Opificio industriale sequestrato a Monopoli per scarichi sul suolo di rifiuti speciali pericolosi: denunciato il titolare

Operazione congiunta dei carabinieri forestali e dagli agenti della Polizia Locale

Un opificio industriale di circa 1.400 metri quadrati è stato posto sotto sequestro a Monopoli per scarichi sul suolo e gestione illecita di rifiuti speciali pericolosi ed emissioni in atmosfera non autorizzate. Il titolare è stato denunciato e sequestrati ingenti quantitativi di rifiuti metallici miscelati. L’operazione è stata eseguita dal Nucleo Carabinieri Forestale di Monopoli e dal Nucleo Edilizia della Polizia Locale, con il supporto del NIPAAF Carabinieri di Bari. Nel corso del controllo all’interno dello stabilimento, i militari hanno accertato numerose violazioni alla normativa ambientale. Secondo quanto ricostruito dagli investigatori, l’azienda operava in assenza dell’Autorizzazione Unica Ambientale e senza impianto di depurazione delle acque reflue industriali, che sarebbero state scaricate direttamente sul terreno.

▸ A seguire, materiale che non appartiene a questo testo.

(* ===== verification/RequestLog.v ===== *)
(** * The request line (llama-proxy/src/stats/request_log.rs)

    One line per request with its first user message in it, shortened around
    its middle on character boundaries. *)
From S2P Require Import Prelude Json Utf8.

Definition normalize_whitespace (s : str) : str :=
  join (lit " ") (split_whitespace ((λ c,
    if bool_decide (c = ascii_of_nat 10) || bool_decide (c = ascii_of_nat 13) || bool_decide (c = ascii_of_nat 9)
    then " "%char else c) <$> s)).

Definition TRIGGER_THRESHOLD_BYTES : nat := 100.
Definition HEAD_CHARS : nat := 25.
Definition TAIL_CHARS : nat := 75.
Definition ELLIPSIS : str := lit " ... ".

(** The offsets of [char_indices]. *)
Fixpoint char_starts (i : nat) (gs : list str) : list nat :=
  match gs with
  | [] => []
  | g :: gs' => i :: char_starts (i + length g) gs'
  end.

Fixpoint head_cut (starts : list nat) (head_end : nat) : nat :=
  match starts with
  | [] => head_end
  | i :: starts' => if HEAD_CHARS <? i then head_end else head_cut starts' i
  end.
Fixpoint tail_cut (threshold : nat) (starts_rev : list nat) (tail_start : nat) : nat :=
  match starts_rev with
  | [] => tail_start
  | i :: starts' => if threshold <=? i then tail_cut threshold starts' i else tail_start
  end.

(** [None]: a slice off a character boundary, which panics. *)
Definition truncate_message (s : str) : option str :=
  if length s <=? TRIGGER_THRESHOLD_BYTES then Some s
  else
    let starts := char_starts 0 (chars s) in
    let head_end := head_cut starts 0 in
    let tail_start := tail_cut (length s - TAIL_CHARS) (reverse starts) (length s) in
    if is_char_boundary s head_end && is_char_boundary s tail_start
    then Some (take head_end s ++ ELLIPSIS ++ drop tail_start s) else None.

Definition text_part (part : Value) : option str :=
  if bool_decide (get part (lit "type") ≫= as_str = Some (lit "text")) then get part (lit "text") ≫= as_str else None.

Definition extract_message_content (msg : Value) : option str :=
  content ← get msg (lit "content");
  match content with
  | VString text => Some text
  | VArray parts =>
      let texts := omap text_part parts in
      if bool_decide (texts = []) then None else Some (join (lit " ") texts)
  | _ => None
  end.

(** The outer [option] is a panic. *)
Fixpoint first_user_message (messages : list Value) (pending_unparseable : bool) : option (option str) :=
  match messages with
  | [] => Some (if pending_unparseable then Some (lit "<unparseable>") else None)
  | msg :: messages' =>
      if bool_decide (default [] (get msg (lit "role") ≫= as_str) = lit "user") then
        match extract_message_content msg with
        | Some content => Some <$> truncate_message (normalize_whitespace content)
        | None => first_user_message messages' true
        end
      else first_user_message messages' pending_unparseable
  end.

Definition extract_first_user_message (request_json : Value) : option (option str) :=
  match get request_json (lit "messages") ≫= as_array with
  | Some messages => first_user_message messages false
  | None => Some None
  end.

Definition request_parts (request_json : Value) (first_user_msg : option str) : list str :=
  [lit "model=" ++ default (lit "unknown") (get request_json (lit "model") ≫= as_str);
   lit "msgs=" ++ show_nat (default 0 (length <$> (get request_json (lit "messages") ≫= as_array)))]
  ++ (if default false (get request_json (lit "stream") ≫= as_bool) then [lit "stream"] else [])
  ++ match get request_json (lit "tools") ≫= as_array with
     | Some (t :: ts) => [lit "tools=" ++ show_nat (length (t :: ts))]
     | _ => []
     end
  ++ match first_user_msg with
     | Some msg => [ascii_of_nat 34 :: msg ++ [ascii_of_nat 34]]
     | None => []
     end.

(** U+2192 and a space open the line. *)
Definition format_request_log (request_json : Value) : option str :=
  first_user_msg ← extract_first_user_message request_json;
  Some ((ascii_of_nat <$> [226; 134; 146; 32]) ++ join (lit " ") (request_parts request_json first_user_msg)).

(** * Facts *)
Lemma char_starts_elem i gs j :
  j ∈ char_starts i gs → ∃ k, k < length gs ∧ j = i + length (concat (take k gs)).
Proof.
  revert i. induction gs as [|g gs IH]; intros i; simpl; [by intros ?%elem_of_nil|].
  intros [->|Hj]%elem_of_cons; [exists 0; simpl; split; lia|].
  destruct (IH _ Hj) as (k & Hk & ->). exists (S k). simpl. rewrite length_app. split; lia.
Qed.

Lemma boundary_app a b : starts_char b → is_char_boundary (a ++ b) (length a) = true.
Proof.
  intros Hb. unfold is_char_boundary. destruct (length a) as [|n] eqn:El; [done|]. rewrite <- El.
  rewrite lookup_app_r, Nat.sub_diag by done. destruct b as [|c b]; simpl.
  - rewrite app_nil_r. apply Nat.eqb_refl.
  - by rewrite (Hb : is_cont c = false).
Qed.

(** Every offset of a character is a boundary. *)
Lemma boundary_take s k : is_char_boundary s (length (concat (take k (chars s)))) = true.
Proof.
  destruct (decide (k = 0)) as [->|Hk]; [done|].
  pose proof (boundary_app (concat (take k (chars s))) _ (starts_char_drop k s Hk)) as Hb.
  by rewrite <- concat_app, take_drop, concat_chars in Hb.
Qed.

Lemma boundary_start s j : j ∈ char_starts 0 (chars s) → is_char_boundary s j = true.
Proof. intros (k & _ & ->)%char_starts_elem. apply boundary_take. Qed.

Lemma head_cut_spec starts h :
  h ≤ HEAD_CHARS → head_cut starts h ≤ HEAD_CHARS ∧ (head_cut starts h = h ∨ head_cut starts h ∈ starts).
Proof.
  revert h. induction starts as [|i starts IH]; intros h Hh; simpl; [by split; [|left]|].
  destruct (Nat.ltb_spec HEAD_CHARS i); [by split; [|left]|].
  destruct (IH i ltac:(lia)) as [? [->|?]]; (split; [lia|]); right; set_solver.
Qed.

Lemma tail_cut_spec t starts x :
  t ≤ x → t ≤ tail_cut t starts x ∧ (tail_cut t starts x = x ∨ tail_cut t starts x ∈ starts).
Proof.
  revert x. induction starts as [|i starts IH]; intros x Hx; simpl; [by split; [|left]|].
  destruct (Nat.leb_spec t i); [|by split; [|left]].
  destruct (IH i ltac:(lia)) as [? [->|?]]; (split; [lia|]); right; set_solver.
Qed.

Lemma boundary_end s : is_char_boundary s (length s) = true.
Proof.
  unfold is_char_boundary. destruct (length s) as [|n] eqn:E; [done|].
  rewrite lookup_ge_None_2 by lia. by rewrite Nat.eqb_refl.
Qed.

(** Shortening a message never panics: both cuts fall on character boundaries.
    What it returns is the message itself up to 100 bytes, and otherwise its
    beginning and its end around an ellipsis, 105 bytes at most. *)
Theorem truncate_bounded s :
  ∃ r, truncate_message s = Some r ∧ length r ≤ 105 ∧
    (r = s ∨ ∃ a b, a `prefix_of` s ∧ b `suffix_of` s ∧ r = a ++ ELLIPSIS ++ b ∧ length a ≤ 25 ∧ length b ≤ 75).
Proof.
  unfold truncate_message. destruct (Nat.leb_spec (length s) TRIGGER_THRESHOLD_BYTES) as [Hl|Hl].
  { exists s. unfold TRIGGER_THRESHOLD_BYTES in Hl. split_and!; [done|lia|by left]. }
  set (starts := char_starts 0 (chars s)).
  destruct (head_cut_spec starts 0 ltac:(lia)) as [Hh Hhs].
  destruct (tail_cut_spec (length s - TAIL_CHARS) (reverse starts) (length s) ltac:(lia)) as [Ht Hts].
  assert (is_char_boundary s (head_cut starts 0) = true) as ->.
  { destruct Hhs as [->|Hin]; [done|by apply boundary_start]. }
  assert (is_char_boundary s (tail_cut (length s - TAIL_CHARS) (reverse starts) (length s)) = true) as ->.
  { destruct Hts as [->|Hin]; [apply boundary_end|]. apply boundary_start. by rewrite elem_of_reverse in Hin. }
  cbn [andb]. eexists. split; [done|].
  assert (length (take (head_cut starts 0) s) ≤ 25) as H1 by (rewrite length_take; unfold HEAD_CHARS in Hh; lia).
  assert (length (drop (tail_cut (length s - TAIL_CHARS) (reverse starts) (length s)) s) ≤ 75) as H2
    by (rewrite length_drop; unfold TAIL_CHARS in *; lia).
  split; [rewrite !length_app; change (length ELLIPSIS) with 5; lia|]. right. eexists _, _.
  split; [apply prefix_take|]. split; [apply suffix_drop|]. done.
Qed.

Tra le irregolarità contestate anche la gestione illecita di rifiuti speciali, pericolosi e non, derivanti dalle lavorazioni di tornitura, oltre alla miscelazione non autorizzata di residui ferrosi e sostanze chimiche. Gli accertamenti avrebbero evidenziato, inoltre, emissioni in atmosfera prive di autorizzazione, generate da attività di taglio metallico e saldatura svolte in un capannone sprovvisto di adeguato sistema di aerazione.